Neuro: Alert, oriented. Pleasant, but weak. Cooperative.

Negative Kernig’s and Babinski signs

Cranial Nerves II-XII grossly intact. No focal neurological weakness

DTR’s intact, equal bilaterally.

Integumentary: Skin soft, intact, warm, dry.

No rashes, petechiae, or cyanosis

2x3 cm mosaic-shaped, purple ecchymotic lesions noted bilateral arms

HEENT: PERRLA

Fundoscopic exam of the Left eye reveals fluffy, white retinal patches with focal
hemorrhage consistent with CMV retinitis. Right eye

fundoscopy unremarkable

Ears and nose clear

Sinuses nontender

The oral cavity is free of erythema, lesions, exudate, or thrush.
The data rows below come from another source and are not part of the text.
(* ===== verification/Metrics.v ===== *)
(** * Position metrics (arbitrage_position_metrics.go)

    The cost basis of each leg is replayed from the fills of a combination:
    average entry price, realised profit, and the inventory attributed to the
    combination when the account already held a position at the venue.  From
    the replay come the notional exposure over time, the funding and fee
    estimates and the annualised return.

    Two conversions from [float64] are parameters: [seconds d] is
    [decimal.NewFromFloat(d.Seconds())] and [hoursSeconds h] is
    [decimal.NewFromFloat(h*3600)], on an abstract type [Float]. *)
From Stdlib Require Import ZArith QArith Qround Qabs Qminmax Lqa String Sorted Permutation.
From stdpp Require Import base strings list gmap.
From S2P Require Import Prelude Decimal DecimalRef Types Quantity ArbMath.

#[local] Set Warnings "-clear-no-such-hyp".

Definition annualSeconds : Z := 365 * 24 * 60 * 60.
Definition metricsQualityComplete : string := "complete".
Definition metricsQualityEstimated : string := "estimated".
Definition metricsQualityPartial : string := "partial".

Record arbitrageMetricFill (D : Type) := mkFill {
  f_orderID : string;
  f_leg : string;
  f_side : string;
  f_quantity : D;
  f_price : D;
  f_at : GoTime
}.
Arguments mkFill {D}.
Arguments f_orderID {D}.
Arguments f_leg {D}.
Arguments f_side {D}.
Arguments f_quantity {D}.
Arguments f_price {D}.
Arguments f_at {D}.
#[export] Instance eta_arbitrageMetricFill D : Eta (arbitrageMetricFill D) := fun f =>
  mkFill (f_orderID f) (f_leg f) (f_side f) (f_quantity f) (f_price f) (f_at f).

Record arbitrageLegCost (D : Type) := mkCost {
  k_position : D;
  k_average : D;
  k_realized : D
}.
Arguments mkCost {D}.
Arguments k_position {D}.
Arguments k_average {D}.
Arguments k_realized {D}.
#[export] Instance eta_arbitrageLegCost D : Eta (arbitrageLegCost D) := fun c =>
  mkCost (k_position c) (k_average c) (k_realized c).

Record arbitrageReplay (D : Type) := mkReplay {
  rp_fills : list (arbitrageMetricFill D);
  rp_grossTurnover : D;
  rp_coverageComplete : bool;
  rp_orderRowCount : Z;
  rp_fillRowCount : Z;
  rp_loadDuration : Duration
}.
Arguments mkReplay {D}.
Arguments rp_fills {D}.
Arguments rp_grossTurnover {D}.
Arguments rp_coverageComplete {D}.
Arguments rp_orderRowCount {D}.
Arguments rp_fillRowCount {D}.
Arguments rp_loadDuration {D}.
#[export] Instance eta_arbitrageReplay D : Eta (arbitrageReplay D) := fun r =>
  mkReplay (rp_fills r) (rp_grossTurnover r) (rp_coverageComplete r) (rp_orderRowCount r)
    (rp_fillRowCount r) (rp_loadDuration r).

(** A row of the replay query. *)
Record replayRow := mkRow {
  rw_id : string;
  rw_leg : string;
  rw_side : string;
  rw_quantityRaw : string;
  rw_priceRaw : string;
  rw_at : GoTime
}.

Inductive MetricsApplyReason :=
| MetricsApplied | MetricsActiveWork | MetricsVersionConflict
| MetricsNotReady | MetricsInactive | MetricsAlreadyCurrent.

Record accountFeeSnapshot := mkFeeSnapshot {
  fs_exchange : string;
  fs_spotMaker : option string;
  fs_spotTaker : option string;
  fs_contractMaker : option string;
  fs_contractTaker : option string
}.

Record terminalFilledOrder (D : Type) := mkTerminalFilled {
  tf_accountID : Z;
  tf_exchange : string;
  tf_contractType : string;
  tf_role : string;
  tf_quantity : D;
  tf_price : D
}.
Arguments mkTerminalFilled {D}.
Arguments tf_accountID {D}.
Arguments tf_exchange {D}.
Arguments tf_contractType {D}.
Arguments tf_role {D}.
Arguments tf_quantity {D}.
Arguments tf_price {D}.

Record arbitragePositionMetricsWritePlan := mkWritePlan {
  wp_fillOK : bool;
  wp_writeAnnualized : bool;
  wp_quality : string;
  wp_fundingHistoryComplete : bool
}.

(** A failing [for rows.Next()] loop: the error of a scan or of the driver. *)
Definition rowError (text : string) : GoError := mkError [ErrOther] text.

(** A query: rows that scan or fail to, then the error [rows.Err()] reports. *)
Record rowSet (A : Type) := mkRows { rs_rows : list (Result A); rs_err : option GoError }.
Arguments mkRows {A}.
Arguments rs_rows {A}.
Arguments rs_err {A}.

(** The two legs and the venue positions a replay carries along. *)
Record replayState (D : Type) := mkReplayState {
  rs_legA : arbitrageLegCost D;
  rs_legB : arbitrageLegCost D;
  rs_venueA : D;
  rs_venueB : D
}.
Arguments mkReplayState {D}.
Arguments rs_legA {D}.
Arguments rs_legB {D}.
Arguments rs_venueA {D}.
Arguments rs_venueB {D}.

(** The variables of the exposure replay. *)
Record exposureState (D : Type) := mkExposure {
  ex_replay : replayState D;
  ex_cursor : GoTime;
  ex_notionalSeconds : D;
  ex_holdingSeconds : D
}.
Arguments mkExposure {D}.
Arguments ex_replay {D}.
Arguments ex_cursor {D}.
Arguments ex_notionalSeconds {D}.
Arguments ex_holdingSeconds {D}.

Section Metrics.
Context {D : Type} `{!Decimal D}.
Context {Float : Type} (seconds : Duration -> D) (hoursSeconds : Float -> D).
Local Open Scope dec_scope.

(** ** Cost basis *)

Definition signedQuantity (f : arbitrageMetricFill D) : D :=
  if f_side f =?s "sell" then dNeg (f_quantity f) else f_quantity f.

Definition applyArbitrageFill (s : arbitrageLegCost D) (f : arbitrageMetricFill D) : arbitrageLegCost D :=
  let signed := signedQuantity f in
  if dIsZero (k_position s) then s <| k_position := signed |> <| k_average := f_price f |>
  else if (dSign (k_position s) =? dSign signed)%Z then
    let total := dAbs (k_position s) + dAbs signed in
    s <| k_average := (k_average s * dAbs (k_position s) + f_price f * dAbs signed) / total |>
      <| k_position := k_position s + signed |>
  else
    let closed := dMin (dAbs (k_position s)) (dAbs signed) in
    let s' := s <| k_realized := k_realized s
                 + (f_price f - k_average s) * closed * dNewFromInt (dSign (k_position s)) |> in
    let next := k_position s + signed in
    if dIsZero next then s' <| k_position := dZero |> <| k_average := dZero |>
    else
      (if negb (dSign next =? dSign (k_position s))%Z then s' <| k_average := f_price f |> else s')
        <| k_position := next |>.

(** The new cost state and the new venue position. *)
Definition applyAttributedArbitrageFill (s : arbitrageLegCost D) (venuePosition : D)
    (f : arbitrageMetricFill D) (askSign : D) : arbitrageLegCost D * D :=
  let signed := signedQuantity f in
  let askQuantity := signed * askSign in
  let venueAskPosition := venuePosition * askSign in
  let attributed :=
    if dIsPositive askQuantity then
      let neutralized := dMin askQuantity (dMax (dNeg venueAskPosition) dZero) in
      askQuantity - neutralized
    else if dIsNegative askQuantity then
      let owned := k_position s * askSign in
      if dIsPositive owned then dMin (dAbs askQuantity) owned else dZero
    else dZero in
  (if dIsPositive attributed then applyArbitrageFill s (f <| f_quantity := attributed |>) else s,
   venuePosition + signed).

Definition zeroCost : arbitrageLegCost D := mkCost dZero dZero dZero.

Definition startReplay (baselines : option (D * D)) : replayState D :=
  match baselines with
  | Some (a, b) => mkReplayState zeroCost zeroCost a b
  | None => mkReplayState zeroCost zeroCost dZero dZero
  end.

Definition applyLegA (st : replayState D) (f : arbitrageMetricFill D) : replayState D :=
  let '(l, v) := applyAttributedArbitrageFill (rs_legA st) (rs_venueA st) f (dNewFromInt 1) in
  mkReplayState l (rs_legB st) v (rs_venueB st).

Definition applyLegB (st : replayState D) (f : arbitrageMetricFill D) : replayState D :=
  let '(l, v) := applyAttributedArbitrageFill (rs_legB st) (rs_venueB st) f (dNewFromInt (-1)) in
  mkReplayState (rs_legA st) l (rs_venueA st) v.

Fixpoint replayCostsLoop (st : replayState D) (fills : list (arbitrageMetricFill D)) (until : GoTime)
    : replayState D :=
  match fills with
  | [] => st
  | f :: rest =>
      if negb (IsZeroTime until) && TimeAfter (f_at f) until then st
      else replayCostsLoop
             (if f_leg f =?s "a" then applyLegA st f
              else if f_leg f =?s "b" then applyLegB st f else st) rest until
  end.

Definition replayArbitrageCosts (fills : list (arbitrageMetricFill D)) (until : GoTime)
    (baselines : option (D * D)) : arbitrageLegCost D * arbitrageLegCost D :=
  let st := replayCostsLoop (startReplay baselines) fills until in
  (rs_legA st, rs_legB st).

(** ** Exposure over time *)

(** The closure [settle]. *)
Definition settle (e : exposureState D) (at_ : GoTime) : exposureState D :=
  if TimeBefore at_ (ex_cursor e) then e
  else
    let elapsed := seconds (TimeSub at_ (ex_cursor e)) in
    let legA := rs_legA (ex_replay e) in
    let legB := rs_legB (ex_replay e) in
    let paired := dMin (dAbs (k_position legA)) (dAbs (k_position legB)) in
    let mark := (k_average legA + k_average legB) / dNewFromInt 2 in
    if dIsPositive paired && dIsPositive mark
    then mkExposure (ex_replay e) at_ (ex_notionalSeconds e + paired * mark * elapsed)
           (ex_holdingSeconds e + elapsed)
    else mkExposure (ex_replay e) at_ (ex_notionalSeconds e) (ex_holdingSeconds e).

Definition applyExposureFill (e : exposureState D) (f : arbitrageMetricFill D) : exposureState D :=
  mkExposure (if f_leg f =?s "a" then applyLegA (ex_replay e) f else applyLegB (ex_replay e) f)
    (ex_cursor e) (ex_notionalSeconds e) (ex_holdingSeconds e).

Fixpoint exposureLoop (e : exposureState D) (fills : list (arbitrageMetricFill D)) (start end_ : GoTime)
    : exposureState D :=
  match fills with
  | [] => e
  | f :: rest =>
      if TimeBefore (f_at f) start then exposureLoop (applyExposureFill e f) rest start end_
      else if TimeAfter (f_at f) end_ then e
      else exposureLoop (applyExposureFill (settle e (f_at f)) f) rest start end_
  end.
Membranes moist

Neck and Lymph Nodes: Neck supple with no masses or appreciable carotid bruit

Mild bilateral cervical lymphadenopathy

Thyroid normal without nodules or megaly

Pulm: Mild axillary lymphadenopathy

Anterior chest is clear bilaterally. No wheezes or rhonchi


Bibasilar crackles upon auscultation

No accessory muscle usage or tipod positioning

Heart: Normal sinus rhythm on telemetry

Normal S1, S2 without gallop, murmur, or rubs

No peripheral edema

Abdomen: BS x 4 quads

Soft, Nontender to palpation. No rebound. The patient does have the appendix

No hepatosplenomegaly

Moderate inguinal node lymphadenopathy noted bilaterally

Genital / Rectum: Guiaic stool negative for blood

Anal sphincter tone normal.

No visible rectal or genital lesions on exam

Musculoskeletal: Full ROM with good strength

Neuromuscular tone intact

Grips equal 4/5 strength

Extremities: Nails unremarkable for disease

No peripheral edema or muscle wasting


Laboratory and Test Results

Lab Test 6 months ago Current

Hemoglobin 13.6 g/dL 10.9 g/dL

Platelets (x103/mm) 376 260

WBC (x103/mm) 3.8 3.9

Lymphs (%) 24.7 18.2

Neutrophils (%) 57.3 67.8

CD4 cells/mm3 308 119

HIV RNA (copies/mL) <500 67,600

CXR

Bilateral diffuse interstitial infiltrates without hilar adenopathy

No consolidation or ghon's nodules

Cardiac silhouette properly located, without cardiomegaly

Sputum Culture: Obtained from ultrasonic nebulizer

Methenamine silver stain (+): (consistent with Pneumocystis infection)

Monoclonal immunofluorescence antibody testing: (+) for Pneumocystis)


Questions

1. Identify at least two (2) of M.J.’s risk factors for developing HIV/AIDS disease.
2. Why do you think this patient has been taking Dapsone? (Hint: Consider PMH)
3. Does M.J. have a clinical diagnosis of AIDS? Explain your rationale.
4. Identify at least three (3) of M.J.’s clinical signs from his examination that support a diagnosis of
AIDS-related pneumonia.
5. When compared to 6 months ago, explain your rationale for M.J/’s change in HIV/AIDS lab
values. (What changes do you see in his WBC’s, Neutrophils, CD4 count, and HIV RNA viral load?